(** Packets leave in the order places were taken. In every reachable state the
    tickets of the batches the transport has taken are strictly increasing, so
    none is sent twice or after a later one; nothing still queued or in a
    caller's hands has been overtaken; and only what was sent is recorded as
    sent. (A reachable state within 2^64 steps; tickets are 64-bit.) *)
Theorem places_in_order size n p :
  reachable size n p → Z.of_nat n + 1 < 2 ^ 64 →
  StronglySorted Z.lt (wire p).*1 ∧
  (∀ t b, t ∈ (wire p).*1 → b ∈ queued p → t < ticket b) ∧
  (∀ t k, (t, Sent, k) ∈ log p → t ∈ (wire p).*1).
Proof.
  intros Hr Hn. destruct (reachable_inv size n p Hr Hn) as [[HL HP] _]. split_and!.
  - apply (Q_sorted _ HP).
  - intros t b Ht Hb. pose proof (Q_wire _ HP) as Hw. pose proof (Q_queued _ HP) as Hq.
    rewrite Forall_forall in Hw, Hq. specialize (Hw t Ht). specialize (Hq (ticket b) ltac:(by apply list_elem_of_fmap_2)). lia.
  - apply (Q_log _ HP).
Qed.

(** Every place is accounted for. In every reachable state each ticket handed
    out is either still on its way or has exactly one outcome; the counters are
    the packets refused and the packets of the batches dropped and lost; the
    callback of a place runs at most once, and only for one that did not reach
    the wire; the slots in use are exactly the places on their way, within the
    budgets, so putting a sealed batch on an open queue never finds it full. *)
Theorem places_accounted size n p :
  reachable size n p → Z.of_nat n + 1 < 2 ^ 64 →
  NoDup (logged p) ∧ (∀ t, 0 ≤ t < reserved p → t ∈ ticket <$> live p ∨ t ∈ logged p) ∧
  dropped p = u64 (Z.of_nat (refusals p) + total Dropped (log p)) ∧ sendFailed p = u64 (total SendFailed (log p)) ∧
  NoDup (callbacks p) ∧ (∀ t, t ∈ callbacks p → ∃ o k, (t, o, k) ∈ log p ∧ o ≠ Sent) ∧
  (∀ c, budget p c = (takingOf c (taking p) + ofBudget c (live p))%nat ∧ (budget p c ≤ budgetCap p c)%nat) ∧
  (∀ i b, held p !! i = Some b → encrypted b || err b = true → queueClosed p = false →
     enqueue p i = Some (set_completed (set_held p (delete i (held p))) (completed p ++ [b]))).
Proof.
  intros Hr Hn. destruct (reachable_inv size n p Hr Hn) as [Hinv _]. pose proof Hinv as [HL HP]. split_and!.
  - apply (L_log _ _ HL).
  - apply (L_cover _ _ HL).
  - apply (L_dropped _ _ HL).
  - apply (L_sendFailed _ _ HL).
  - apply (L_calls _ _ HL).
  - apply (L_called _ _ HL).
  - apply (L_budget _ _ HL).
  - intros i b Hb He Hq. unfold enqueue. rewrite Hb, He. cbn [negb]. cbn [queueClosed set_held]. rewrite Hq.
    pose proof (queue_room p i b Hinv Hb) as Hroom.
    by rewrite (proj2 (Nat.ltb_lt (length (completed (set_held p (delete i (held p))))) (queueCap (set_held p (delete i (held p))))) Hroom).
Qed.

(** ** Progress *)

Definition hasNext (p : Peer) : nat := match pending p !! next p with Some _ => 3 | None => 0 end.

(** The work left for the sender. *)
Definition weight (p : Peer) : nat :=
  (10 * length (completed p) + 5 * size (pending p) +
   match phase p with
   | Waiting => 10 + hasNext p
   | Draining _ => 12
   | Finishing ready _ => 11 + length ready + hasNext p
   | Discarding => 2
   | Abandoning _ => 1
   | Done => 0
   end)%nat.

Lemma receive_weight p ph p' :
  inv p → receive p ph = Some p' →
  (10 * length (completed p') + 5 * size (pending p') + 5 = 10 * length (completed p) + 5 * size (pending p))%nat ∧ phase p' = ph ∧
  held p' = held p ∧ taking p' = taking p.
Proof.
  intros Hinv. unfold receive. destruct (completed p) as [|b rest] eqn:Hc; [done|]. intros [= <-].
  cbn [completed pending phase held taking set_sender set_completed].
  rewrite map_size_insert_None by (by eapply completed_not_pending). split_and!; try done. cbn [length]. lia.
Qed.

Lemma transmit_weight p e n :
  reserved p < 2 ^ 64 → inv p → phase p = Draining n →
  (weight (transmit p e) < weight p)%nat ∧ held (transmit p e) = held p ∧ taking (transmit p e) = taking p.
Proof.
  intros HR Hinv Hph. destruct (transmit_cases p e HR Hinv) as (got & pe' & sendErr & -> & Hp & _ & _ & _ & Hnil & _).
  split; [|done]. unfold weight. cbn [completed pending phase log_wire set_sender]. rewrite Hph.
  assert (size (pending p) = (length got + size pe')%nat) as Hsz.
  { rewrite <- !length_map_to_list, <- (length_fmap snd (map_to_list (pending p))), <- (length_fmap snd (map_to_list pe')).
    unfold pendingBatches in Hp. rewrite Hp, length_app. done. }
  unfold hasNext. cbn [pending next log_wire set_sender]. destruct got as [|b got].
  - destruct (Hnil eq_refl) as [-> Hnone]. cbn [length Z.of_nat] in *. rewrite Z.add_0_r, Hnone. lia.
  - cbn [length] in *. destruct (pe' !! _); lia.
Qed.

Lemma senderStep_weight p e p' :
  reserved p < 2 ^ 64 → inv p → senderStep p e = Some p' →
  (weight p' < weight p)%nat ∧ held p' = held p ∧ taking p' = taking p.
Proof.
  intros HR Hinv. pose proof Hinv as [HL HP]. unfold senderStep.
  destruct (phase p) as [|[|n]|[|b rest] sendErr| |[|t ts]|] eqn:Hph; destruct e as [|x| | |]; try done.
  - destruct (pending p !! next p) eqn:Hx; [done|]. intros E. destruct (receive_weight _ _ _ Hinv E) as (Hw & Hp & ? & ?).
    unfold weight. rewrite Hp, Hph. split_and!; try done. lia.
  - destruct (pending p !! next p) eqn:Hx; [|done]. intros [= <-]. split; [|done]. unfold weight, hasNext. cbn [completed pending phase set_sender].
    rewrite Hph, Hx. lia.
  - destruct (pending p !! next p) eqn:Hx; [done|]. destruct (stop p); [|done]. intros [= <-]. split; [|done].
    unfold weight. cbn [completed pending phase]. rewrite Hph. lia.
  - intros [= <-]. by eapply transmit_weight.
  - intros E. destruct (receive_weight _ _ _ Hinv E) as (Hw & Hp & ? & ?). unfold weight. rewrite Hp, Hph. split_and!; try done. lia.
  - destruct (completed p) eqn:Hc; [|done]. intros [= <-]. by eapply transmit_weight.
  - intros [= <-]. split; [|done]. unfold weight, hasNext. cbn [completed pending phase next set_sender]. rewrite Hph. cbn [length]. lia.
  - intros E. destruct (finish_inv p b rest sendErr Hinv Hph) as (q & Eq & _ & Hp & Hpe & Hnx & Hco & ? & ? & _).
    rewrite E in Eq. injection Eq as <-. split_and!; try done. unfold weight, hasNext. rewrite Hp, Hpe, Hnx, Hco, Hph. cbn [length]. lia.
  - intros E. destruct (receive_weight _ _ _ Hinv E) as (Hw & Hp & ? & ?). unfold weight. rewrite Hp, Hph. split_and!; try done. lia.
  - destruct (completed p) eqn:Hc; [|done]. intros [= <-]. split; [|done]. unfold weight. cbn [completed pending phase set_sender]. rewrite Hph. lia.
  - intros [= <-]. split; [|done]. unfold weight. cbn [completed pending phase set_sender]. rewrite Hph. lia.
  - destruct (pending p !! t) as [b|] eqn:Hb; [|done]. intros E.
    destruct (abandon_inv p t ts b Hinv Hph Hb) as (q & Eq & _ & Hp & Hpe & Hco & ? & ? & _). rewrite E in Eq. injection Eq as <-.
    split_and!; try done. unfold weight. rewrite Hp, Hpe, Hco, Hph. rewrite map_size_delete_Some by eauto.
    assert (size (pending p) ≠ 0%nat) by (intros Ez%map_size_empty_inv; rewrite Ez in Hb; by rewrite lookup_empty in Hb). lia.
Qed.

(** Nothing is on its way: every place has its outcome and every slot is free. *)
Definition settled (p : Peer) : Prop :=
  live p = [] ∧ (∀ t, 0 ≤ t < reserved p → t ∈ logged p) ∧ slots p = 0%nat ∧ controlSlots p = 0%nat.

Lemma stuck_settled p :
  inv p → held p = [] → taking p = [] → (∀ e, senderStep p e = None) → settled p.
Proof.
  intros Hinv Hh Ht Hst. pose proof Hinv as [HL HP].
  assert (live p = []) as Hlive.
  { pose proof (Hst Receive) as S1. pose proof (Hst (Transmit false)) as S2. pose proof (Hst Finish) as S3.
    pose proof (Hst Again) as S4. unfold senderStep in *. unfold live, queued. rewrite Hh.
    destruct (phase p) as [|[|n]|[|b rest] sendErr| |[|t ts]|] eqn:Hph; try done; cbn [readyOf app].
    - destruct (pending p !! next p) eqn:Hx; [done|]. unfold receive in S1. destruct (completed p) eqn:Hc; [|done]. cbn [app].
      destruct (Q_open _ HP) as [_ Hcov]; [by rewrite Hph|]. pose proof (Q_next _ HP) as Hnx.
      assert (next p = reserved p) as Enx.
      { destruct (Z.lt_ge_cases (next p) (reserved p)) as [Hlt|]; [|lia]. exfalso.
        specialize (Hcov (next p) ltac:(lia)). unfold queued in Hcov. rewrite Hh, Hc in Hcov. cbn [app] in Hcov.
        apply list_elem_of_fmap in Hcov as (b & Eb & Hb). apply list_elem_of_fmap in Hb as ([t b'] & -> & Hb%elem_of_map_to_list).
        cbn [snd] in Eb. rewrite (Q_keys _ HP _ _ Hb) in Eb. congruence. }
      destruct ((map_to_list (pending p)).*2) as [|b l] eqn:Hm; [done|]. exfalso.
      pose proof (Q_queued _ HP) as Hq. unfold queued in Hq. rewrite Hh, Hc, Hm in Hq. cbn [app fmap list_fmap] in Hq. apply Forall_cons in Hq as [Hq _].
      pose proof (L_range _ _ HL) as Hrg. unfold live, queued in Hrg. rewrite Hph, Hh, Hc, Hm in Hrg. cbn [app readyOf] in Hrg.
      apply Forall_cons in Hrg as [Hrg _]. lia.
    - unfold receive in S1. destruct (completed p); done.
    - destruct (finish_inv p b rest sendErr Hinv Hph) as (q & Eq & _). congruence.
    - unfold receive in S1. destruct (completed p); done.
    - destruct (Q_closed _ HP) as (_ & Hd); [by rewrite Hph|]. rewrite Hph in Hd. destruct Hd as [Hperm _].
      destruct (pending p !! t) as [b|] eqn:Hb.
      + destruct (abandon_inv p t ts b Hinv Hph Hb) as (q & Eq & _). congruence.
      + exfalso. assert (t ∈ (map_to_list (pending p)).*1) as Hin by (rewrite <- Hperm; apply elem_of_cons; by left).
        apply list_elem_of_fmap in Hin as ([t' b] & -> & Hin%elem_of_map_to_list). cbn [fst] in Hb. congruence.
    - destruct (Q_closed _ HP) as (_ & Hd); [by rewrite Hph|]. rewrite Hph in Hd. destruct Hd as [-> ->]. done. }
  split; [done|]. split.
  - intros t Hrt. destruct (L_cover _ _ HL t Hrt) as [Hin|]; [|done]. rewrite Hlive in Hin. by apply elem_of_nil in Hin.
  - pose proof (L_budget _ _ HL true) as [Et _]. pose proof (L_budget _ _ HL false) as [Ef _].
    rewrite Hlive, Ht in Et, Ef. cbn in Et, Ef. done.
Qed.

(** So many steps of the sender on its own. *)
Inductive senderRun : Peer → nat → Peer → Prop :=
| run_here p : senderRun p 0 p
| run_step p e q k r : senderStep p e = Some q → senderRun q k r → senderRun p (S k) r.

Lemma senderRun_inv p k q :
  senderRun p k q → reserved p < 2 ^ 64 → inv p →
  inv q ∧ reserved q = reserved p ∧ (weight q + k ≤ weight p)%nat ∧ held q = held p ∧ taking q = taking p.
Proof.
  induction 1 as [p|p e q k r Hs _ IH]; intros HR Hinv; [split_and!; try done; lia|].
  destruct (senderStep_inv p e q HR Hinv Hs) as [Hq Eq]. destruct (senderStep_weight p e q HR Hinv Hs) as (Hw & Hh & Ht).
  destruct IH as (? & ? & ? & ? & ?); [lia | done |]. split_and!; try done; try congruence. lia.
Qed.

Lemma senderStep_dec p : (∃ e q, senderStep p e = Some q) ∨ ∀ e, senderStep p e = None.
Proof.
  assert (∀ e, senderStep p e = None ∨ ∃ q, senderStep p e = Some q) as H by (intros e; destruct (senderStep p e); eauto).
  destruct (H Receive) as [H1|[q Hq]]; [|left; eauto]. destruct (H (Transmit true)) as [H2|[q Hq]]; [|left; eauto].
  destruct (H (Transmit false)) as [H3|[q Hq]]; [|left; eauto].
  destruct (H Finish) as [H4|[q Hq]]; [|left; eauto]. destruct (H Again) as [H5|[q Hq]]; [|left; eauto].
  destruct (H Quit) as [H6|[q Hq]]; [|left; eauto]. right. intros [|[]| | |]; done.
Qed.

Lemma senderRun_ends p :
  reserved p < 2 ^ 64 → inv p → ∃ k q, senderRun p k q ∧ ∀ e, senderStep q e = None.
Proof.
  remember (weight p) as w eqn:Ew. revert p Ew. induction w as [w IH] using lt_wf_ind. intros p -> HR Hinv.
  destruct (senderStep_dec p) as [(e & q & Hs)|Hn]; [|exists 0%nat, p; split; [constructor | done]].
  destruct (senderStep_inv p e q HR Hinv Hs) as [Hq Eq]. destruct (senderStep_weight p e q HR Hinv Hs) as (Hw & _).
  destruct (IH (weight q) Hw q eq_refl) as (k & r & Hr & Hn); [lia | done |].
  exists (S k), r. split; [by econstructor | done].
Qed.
======
Go through the listing above and copy each line that contains "left".

Response for this exercise.
(** The work left for the sender. *)
      + exfalso. assert (t ∈ (map_to_list (pending p)).*1) as Hin by (rewrite <- Hperm; apply elem_of_cons; by left).
  destruct (H Receive) as [H1|[q Hq]]; [|left; eauto]. destruct (H (Transmit true)) as [H2|[q Hq]]; [|left; eauto].
  destruct (H (Transmit false)) as [H3|[q Hq]]; [|left; eauto].
  destruct (H Finish) as [H4|[q Hq]]; [|left; eauto]. destruct (H Again) as [H5|[q Hq]]; [|left; eauto].
  destruct (H Quit) as [H6|[q Hq]]; [|left; eauto]. right. intros [|[]| | |]; done.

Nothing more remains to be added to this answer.